= Beginning of Section =

(* ===== verification/Bits.v ===== *)
(** * Bit-level lemmas: truncation, alignment masks, bits of a byte. *)

From S2P Require Import Prelude.

Create HintDb cint discriminated.

Lemma u64_small z : 0 ≤ z < 2 ^ 64 → u64 z = z.
Proof. apply Z.mod_small. Qed.
Lemma u8_small z : 0 ≤ z < 2 ^ 8 → u8 z = z.
Proof. apply Z.mod_small. Qed.
Lemma u16_small z : 0 ≤ z < 2 ^ 16 → u16 z = z.
Proof. apply Z.mod_small. Qed.
Lemma u32_small z : 0 ≤ z < 2 ^ 32 → u32 z = z.
Proof. apply Z.mod_small. Qed.
Lemma u64_bound z : 0 ≤ u64 z < 2 ^ 64.
Proof. by apply Z.mod_pos_bound. Qed.
Lemma u8_bound z : 0 ≤ u8 z < 2 ^ 8.
Proof. by apply Z.mod_pos_bound. Qed.
Lemma u16_bound z : 0 ≤ u16 z < 2 ^ 16.
Proof. by apply Z.mod_pos_bound. Qed.
Lemma u32_bound z : 0 ≤ u32 z < 2 ^ 32.
Proof. by apply Z.mod_pos_bound. Qed.
#[export] Hint Resolve u64_bound u8_bound u16_bound u32_bound : cint.

(** Bits of a truncation. *)
Lemma u64_testbit z k : 0 ≤ k → Z.testbit (u64 z) k = Z.testbit z k && (k <? 64).
Proof.
  intros. unfold u64. destruct (Z.ltb_spec k 64).
  - by rewrite Z.mod_pow2_bits_low, andb_true_r.
  - by rewrite Z.mod_pow2_bits_high, andb_false_r by lia.
Qed.
Lemma u8_testbit z k : 0 ≤ k → Z.testbit (u8 z) k = Z.testbit z k && (k <? 8).
Proof.
  intros. unfold u8. destruct (Z.ltb_spec k 8).
  - by rewrite Z.mod_pow2_bits_low, andb_true_r.
  - by rewrite Z.mod_pow2_bits_high, andb_false_r by lia.
Qed.

(** Bits above the width of a bounded number are clear. *)
Lemma testbit_above w z k : 0 ≤ z < 2 ^ w → w ≤ k → 0 ≤ w → Z.testbit z k = false.
Proof.
  intros Hz Hk Hw. rewrite <-(Z.mod_small z (2 ^ w)) by done.
  by apply Z.mod_pow2_bits_high.
Qed.

Lemma land_bound w z m : 0 ≤ z < 2 ^ w → 0 ≤ w → 0 ≤ Z.land z m < 2 ^ w.
Proof.
  intros Hz Hw. split; [apply Z.land_nonneg; lia|].
  destruct (decide (Z.land z m = 0)) as [->|Hne]; [lia|].
  apply Z.log2_lt_pow2; [pose proof (Z.land_nonneg z m); lia|].
  apply Z.lt_nge. intros Hge.
  assert (Z.testbit (Z.land z m) (Z.log2 (Z.land z m)) = true) as Hb.
  { apply Z.bit_log2. pose proof (Z.land_nonneg z m); lia. }
  rewrite Z.land_spec, (testbit_above w z) in Hb by done. done.
Qed.

Lemma lor_bound w a b :
  0 ≤ a < 2 ^ w → 0 ≤ b < 2 ^ w → 0 ≤ w → 0 ≤ Z.lor a b < 2 ^ w.
Proof.
  intros Ha Hb Hw. split; [apply Z.lor_nonneg; lia|].
  destruct (decide (Z.lor a b = 0)) as [->|Hne]; [lia|].
  assert (0 ≤ Z.lor a b) by (apply Z.lor_nonneg; lia).
  apply Z.log2_lt_pow2; [lia|]. apply Z.lt_nge. intros Hge.
  assert (Z.testbit (Z.lor a b) (Z.log2 (Z.lor a b)) = true) as Hbit
    by (apply Z.bit_log2; lia).
  by rewrite Z.lor_spec, !(testbit_above w) in Hbit.
Qed.

(** ** Alignment masks: [v & ~(2^k - 1)] *)

Lemma land_align_mask v k :
  0 ≤ v < 2 ^ 64 → 0 ≤ k ≤ 64 →
  v &! ~! (2 ^ k - 1) = v / 2 ^ k * 2 ^ k.
Proof.
  intros Hv Hk. replace (2 ^ k - 1) with (Z.ones k)
    by (rewrite Z.ones_equiv; lia).
  rewrite <-Z.shiftr_div_pow2, <-Z.shiftl_mul_pow2 by lia.
  apply Z.bits_inj'. intros i Hi.
  rewrite Z.land_spec, u64_testbit, Z.lnot_spec, Z.shiftl_spec by done.
  destruct (Z.ltb_spec i k).
  - rewrite Z.ones_spec_low by lia. rewrite (Z.testbit_neg_r _ (i - k)) by lia.
    by rewrite andb_false_r.
  - rewrite Z.ones_spec_high by lia. rewrite Z.shiftr_spec by lia.
    replace (i - k + k) with i by lia. destruct (Z.ltb_spec i 64); simpl.
    + by rewrite andb_true_r.
    + by rewrite (testbit_above 64 v).
Qed.

Lemma land_low_mask v k : 0 ≤ k → v &! (2 ^ k - 1) = v `mod` 2 ^ k.
Proof.
  intros. rewrite <-Z.land_ones by done. f_equal. rewrite Z.ones_equiv. lia.
Qed.

(** Two numbers without a common bit. *)
Lemma lor_disjoint a b k : 0 ≤ k → 0 ≤ b < 2 ^ k → Z.lor (a * 2 ^ k) b = a * 2 ^ k + b.
Proof.
  intros Hk Hb. assert (Hland : Z.land (a * 2 ^ k) b = 0).
  { apply Z.bits_inj'. intros n Hn. rewrite Z.land_spec, Z.bits_0, <-Z.shiftl_mul_pow2 by done.
    destruct (Z.ltb_spec n k).
    - by rewrite Z.shiftl_spec_low.
    - by rewrite (testbit_above k b n), andb_false_r. }
  by rewrite <-Z.lxor_lor, <-Z.add_nocarry_lxor.
Qed.

(** ** One bit of a byte *)

Lemma bit_mask_u8 k : 0 ≤ k < 8 → u8 (Z.shiftl 1 k) = Z.shiftl 1 k.
Proof.
  intros. rewrite Z.shiftl_1_l. apply u8_small. split; [lia|].
  apply Z.pow_lt_mono_r; lia.
Qed.

Lemma land_bit_nonzero b k : 0 ≤ k →
  bool_decide (Z.land b (Z.shiftl 1 k) ≠ 0) = Z.testbit b k.
Proof.
  intros Hk. rewrite Z.shiftl_1_l. destruct (Z.testbit b k) eqn:E.
  - apply bool_decide_eq_true. intros Hz.
    assert (Z.testbit (Z.land b (2 ^ k)) k = false) as Hf
      by (by rewrite Hz, Z.bits_0).
    by rewrite Z.land_spec, E, Z.pow2_bits_true in Hf.
  - apply bool_decide_eq_false. intros Hn. apply Hn. apply Z.bits_inj'.
    intros i Hi. rewrite Z.land_spec, Z.bits_0, Z.pow2_bits_eqb by done.
    destruct (Z.eqb_spec k i) as [->|]; [by rewrite E|by rewrite andb_false_r].
Qed.

Lemma byte_set_testbit b k j : 0 ≤ k → 0 ≤ j →
  Z.testbit (Z.lor b (Z.shiftl 1 k)) j = (k =? j) || Z.testbit b j.
Proof.
  intros. rewrite Z.shiftl_1_l, Z.lor_spec, Z.pow2_bits_eqb by done.
  apply orb_comm.
Qed.

Lemma byte_clear_testbit b k j : 0 ≤ k < 8 → 0 ≤ j < 8 →
  Z.testbit (Z.land b (u8 (Z.lnot (Z.shiftl 1 k)))) j =
    negb (k =? j) && Z.testbit b j.
Proof.
  intros. rewrite Z.land_spec, u8_testbit, Z.lnot_spec, Z.shiftl_1_l by lia.
  rewrite Z.pow2_bits_eqb by lia. replace (j <? 8) with true by lia.
  rewrite andb_true_r. apply andb_comm.
Qed.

= End of Section =

Problem statement:
Proceeding from the line containing "- rewrite Z.ones_spec_low" through the line containing "by rewrite andb_true_r.", transcribe the lines above exactly, both end lines included.

Solution to the exercise:
  - rewrite Z.ones_spec_low by lia. rewrite (Z.testbit_neg_r _ (i - k)) by lia.
    by rewrite andb_false_r.
  - rewrite Z.ones_spec_high by lia. rewrite Z.shiftr_spec by lia.
    replace (i - k + k) with i by lia. destruct (Z.ltb_spec i 64); simpl.
    + by rewrite andb_true_r.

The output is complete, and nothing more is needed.